The other day I was standing in front of the hotel chatting with jennLynn before she left work and a woman walked past us to go check in. I turned to JennLynn and said:
Why am I afraid to wear certain clothes? That woman is larger than me but is able to pull that outfit off perfectly. The one difference is confidence.
And I decided to go get me some.
Yes, my arms are flabby. Yes, I have this strange belly thing going on because of my weightloss, it just hangs there all ugly. Yes, part of my neck is hidden by a large second chin. So? I’m still beautiful.
My eyes are bright. They may not be the same shade of blue they once were (I have a theory on why, but I will share that another day) but they are large and bright. Add a little eyeliner and they become brighter and sort of mysterious.
My smile is typically front and center. I’ve never really been a smiler. My teeth are a little crooked, and my smoking and tea addictions have yellowed them a bit, but I still smile. To the point that I actually have smile wrinkles.
I like my freckles. I even like the little mole on my nose. I like the shape of my eyebrows (when I’m making time to get them waxed regularly).
I’ve found that super dark hair suits me. I remember telling Lyz last year that I wanted to dye my hair black. She was a little nervous. I went halfway instead and dyed it black cherry. It was awesome. A few nights ago I dyed it a blue black color. Lyz and I agree that it’s the best color I’ve ever had.
I have some rocking cleavage. And I’m not afraid to show that off at all. It distracts from the lumps and bumps I shouldn’t have.
Twice this week I have left the comfort of my home in tops that have no sleeves. I’m not sure what to call them…glorified tube tops? Tops that don’t cover my shoulders at all. All that was on my shoulders was my bra straps. And you know what? Me and my confidence…we rocked that shit.
My one friend Kerry took one look at me, a huge smile burst onto her face, and she said “Heidi, you look amazing!”

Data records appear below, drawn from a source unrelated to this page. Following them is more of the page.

Lemma runtime_trace_floor r evs r' :
  runtime_wf r -> runtime_trace r evs r' ->
  if existsb invalidating evs
  then rt_event_sequence r < rt_invalidation_sequence r'
  else rt_generation r' = rt_generation r /\
       rt_invalidation_sequence r' = rt_invalidation_sequence r.
Proof.
  intros Hwf Ht. induction Ht as [r|r ev r1 evs r2 Hs Ht IH]; simpl; [done|].
  pose proof (runtime_step_floor _ _ _ Hs) as Hf.
  pose proof (runtime_step_wf _ _ _ Hwf Hs) as Hwf1.
  pose proof (runtime_step_clock _ _ _ Hs).
  pose proof (runtime_trace_floor_mono _ _ _ Hwf1 Ht). specialize (IH Hwf1).
  destruct (invalidating ev); simpl in *; [lia|].
  destruct (existsb invalidating evs); [lia|]. destruct Hf, IH. by split; etrans.
Qed.

Lemma admit_event_Ok r r' stamp :
  admit_event r = (r', Ok stamp) ->
  stamp_session stamp = rt_session r' /\ stamp_generation stamp = rt_generation r' /\
  stamp_event_sequence stamp = rt_event_sequence r' /\
  rt_event_sequence r' = rt_event_sequence r + 1 /\
  rt_invalidation_sequence r' = rt_invalidation_sequence r /\
  authority_admits_work (rt_authority_state r') = true.
Proof.
  unfold admit_event. intros H. run_all;
  match goal with H : checked_add _ _ = Some _ |- _ => apply checked_add_Some in H as [-> _] end;
  by split_and!.
Qed.

Lemma remaining_path_step s next :
  valid_authority_transition s next = true ->
  sublist (remaining_path s) (next :: remaining_path next).
Proof. destruct s, next; try done; intros _; simpl; repeat constructor. Qed.

Lemma remaining_path_revoked s :
  sublist (remaining_path s) (remaining_path Revoked).
Proof. destruct s; simpl; repeat constructor. Qed.

Lemma remaining_path_admitting s :
  remaining_path s = [] <-> authority_admits_work s = true.
Proof. by destruct s. Qed.

Lemma runtime_trace_path r evs r' :
  runtime_trace r evs r' -> authority_admits_work (rt_authority_state r') = true ->
  sublist (remaining_path (rt_authority_state r)) (transitions_of evs).
Proof.
  intros Ht Hw. induction Ht as [r|r ev r1 evs r2 Hs Ht IH].
  { by rewrite (proj2 (remaining_path_admitting _) Hw). }
  specialize (IH Hw). inversion Hs; subst; clear Hs; unfold_runtime; run_all; try done.
  1: etrans; [apply remaining_path_revoked|done].
  all: etrans; [by apply remaining_path_step|]; by apply sublist_skip.
Qed.

Lemma stopped_step r ev r' :
  rt_authority_state r = Stopped -> runtime_step r ev r' -> rt_authority_state r' = Stopped.
Proof.
  intros Hst Hs. inversion Hs; subst; clear Hs; unfold_runtime; rewrite ?Hst in *;
  run_all; naive_solver.
Qed.

(** ** Properties *)

(** Stamp validity is exactly "no invalidating event since admission": along
    every execution after the runtime issued [stamp], [BrowserRuntime::admits]
    accepts it if and only if the authority state admits work and no policy
    change, degradation, revocation or stop has happened since. In particular
    recovery after a failure never revives an earlier stamp. *)
Theorem stamp_admitted_iff_not_invalidated r r1 evs r2 stamp :
  runtime_wf r ->
  admit_event r = (r1, Ok stamp) ->
  runtime_trace r1 evs r2 ->
  runtime_admits r2 stamp =
    authority_admits_work (rt_authority_state r2) && negb (existsb invalidating evs).
Proof.
  intros Hwf Hadm Ht.
  assert (runtime_wf r1) as Hwf1 by eauto using runtime_step_wf, step_admit.
  destruct (admit_event_Ok _ _ _ Hadm) as (Hs & Hg & Hn & Hclk & Hfl & _).
  pose proof (runtime_trace_session _ _ _ Ht). pose proof (runtime_trace_clock _ _ _ Ht).
  pose proof (runtime_trace_floor _ _ _ Hwf1 Ht) as Hf. destruct Hwf as (_ & ? & _).
  unfold runtime_admits. rewrite bool_decide_eq_true_2 by congruence.
  destruct (authority_admits_work (rt_authority_state r2)); [|done]. simpl.
  destruct (existsb invalidating evs); simpl.
  - rewrite (proj2 (Z.ltb_ge (rt_invalidation_sequence r2) (stamp_event_sequence stamp))) by lia.
    by destruct (_ =? _).
  - destruct Hf as [-> ->]. rewrite Hg, Z.eqb_refl. simpl.
    apply andb_true_intro. rewrite Z.ltb_lt, Z.leb_le. lia.
Qed.

(** C1. Work is admitted only behind a freshly walked authority path: an
    execution from a runtime that was never initialised, or was degraded,
    revoked or stopped, can reach a state that admits work only by entering
    header synchronisation, header currency, proof readiness and transport
    readiness in that order. *)
Theorem no_authority_without_fresh_path r evs r' :
  rt_authority_state r ∈ [Uninitialized; LocalStateOpened; Degraded; Revoked; Stopped] ->
  runtime_trace r evs r' ->
  authority_admits_work (rt_authority_state r') = true ->
  sublist [HeaderSyncing; HeaderCurrent; ProofReady; ResolutionTransportReady]
    (transitions_of evs).
Proof.
  intros Hin Ht Hw. pose proof (runtime_trace_path _ _ _ Ht Hw) as Hp.
  rewrite !elem_of_cons in Hin. by destruct_or?; [..|set_solver];
    match goal with H : rt_authority_state r = _ |- _ => rewrite H in Hp end.
Qed.

(** [Stopped] is terminal: every later call leaves the runtime stopped, so
    no stamp is honoured and no work is admitted any more. *)
Theorem stopped_is_terminal r evs r' stamp :
  rt_authority_state r = Stopped ->
  runtime_trace r evs r' ->
  rt_authority_state r' = Stopped /\
  runtime_admits r' stamp = false /\
  admit_event r' = (r', Err RuntimeStopped).
Proof.
  intros Hst Ht. assert (rt_authority_state r' = Stopped) as Hst'.
  { induction Ht; eauto using stopped_step. }
  unfold runtime_admits, admit_event. by rewrite Hst'.
Qed.

(** Counter invariant: from a fresh session every reachable runtime keeps
    its generation in [1, u64::MAX], its clock within [u64] and its
    invalidation floor at or below the clock, so none of the unchecked
    increments of [policy_changed] can overflow. *)
Theorem runtime_counters_in_range session evs r :
  runtime_trace (runtime_new session) evs r -> runtime_wf r.
Proof. apply runtime_trace_wf. unfold runtime_wf. simpl. width_lia. Qed.

(** ** Concrete executions *)

Definition demo_session : RuntimeSessionId := {| session_bytes := to_be 16 7 |}.

Definition demo_runtime (generation sequence floor : Z) (s : AuthorityState) : BrowserRuntime :=
  {| rt_session := demo_session; rt_generation := generation; rt_event_sequence := sequence;
     rt_invalidation_sequence := floor; rt_authority_state := s |}.

Definition demo_stamp : RuntimeStamp :=
  {| stamp_session := demo_session; stamp_generation := 1; stamp_event_sequence := 6 |}.

(** Degrade and walk the whole path back to transport readiness. *)
Definition demo_recovery : list runtime_event :=
  [EvTransition Degraded; EvTransition HeaderSyncing; EvTransition HeaderCurrent;
   EvTransition ProofReady; EvTransition ResolutionTransportReady].

Ltac concrete_trace :=
  repeat (eapply trace_cons; [first [eapply step_transition; reflexivity
                                    |eapply step_policy; reflexivity
                                    |eapply step_admit; reflexivity
                                    |eapply step_transition_err; reflexivity
                                    |eapply step_admit_err; reflexivity]|]);
  apply trace_nil.

Lemma stamp_admitted_iff_not_invalidated_witness :
  runtime_admits (demo_runtime 1 11 7 ResolutionTransportReady) demo_stamp =
  true && negb (existsb invalidating demo_recovery).
Proof.
  apply (stamp_admitted_iff_not_invalidated
           (demo_runtime 1 5 0 ResolutionTransportReady)
           (demo_runtime 1 6 0 ResolutionTransportReady) demo_recovery).
  - unfold runtime_wf. simpl. width_lia.
  - reflexivity.
  - unfold demo_recovery. concrete_trace.
Defined.

Lemma no_authority_without_fresh_path_witness :
  sublist [HeaderSyncing; HeaderCurrent; ProofReady; ResolutionTransportReady]
    (transitions_of (skipn 1 demo_recovery)).
Proof.
  apply (no_authority_without_fresh_path
           (demo_runtime 1 7 7 Degraded) _ (demo_runtime 1 11 7 ResolutionTransportReady)).
  - vm_compute. right. right. left.
  - unfold demo_recovery. simpl skipn. concrete_trace.
  - reflexivity.
Defined.

Lemma stopped_is_terminal_witness :
  runtime_admits (demo_runtime 2 8 8 Stopped) demo_stamp = false.
Proof.
  apply (stopped_is_terminal (demo_runtime 1 7 7 Stopped)
           [EvRejected InvalidAuthorityTransition; EvRejected RuntimeStopped; EvPolicyChanged]
           (demo_runtime 2 8 8 Stopped) demo_stamp).
  - reflexivity.
  - eapply trace_cons; [eapply (step_transition_err _ HeaderSyncing); reflexivity|].
    concrete_trace.
Defined.

Lemma runtime_counters_in_range_witness :
  runtime_wf (demo_runtime 2 2 2 Revoked).
Proof.
  apply (runtime_counters_in_range demo_session
           [EvTransition LocalStateOpened; EvPolicyChanged]).
  unfold runtime_new. concrete_trace.
Defined.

Last night we went to Skyler’s graduation party. I rocked the same look, different shirt (bought two of them). Elissa’s mom told me she’s never seen me look so comfortable in my own skin. That means a lot seeing as there was a time when Elissa’s mom really didn’t acknowledge my existence.
Confidence ladies. Be proud of who you are right now. Yes, you can work towards losing a little weight, or finding the perfect hair color or cut. But right now, in this moment, love you and your body for who you are. Enjoy yourself every day.
You won’t see me in a bikini anytime soon, but expect to see a lot ore off and my friend confidence!!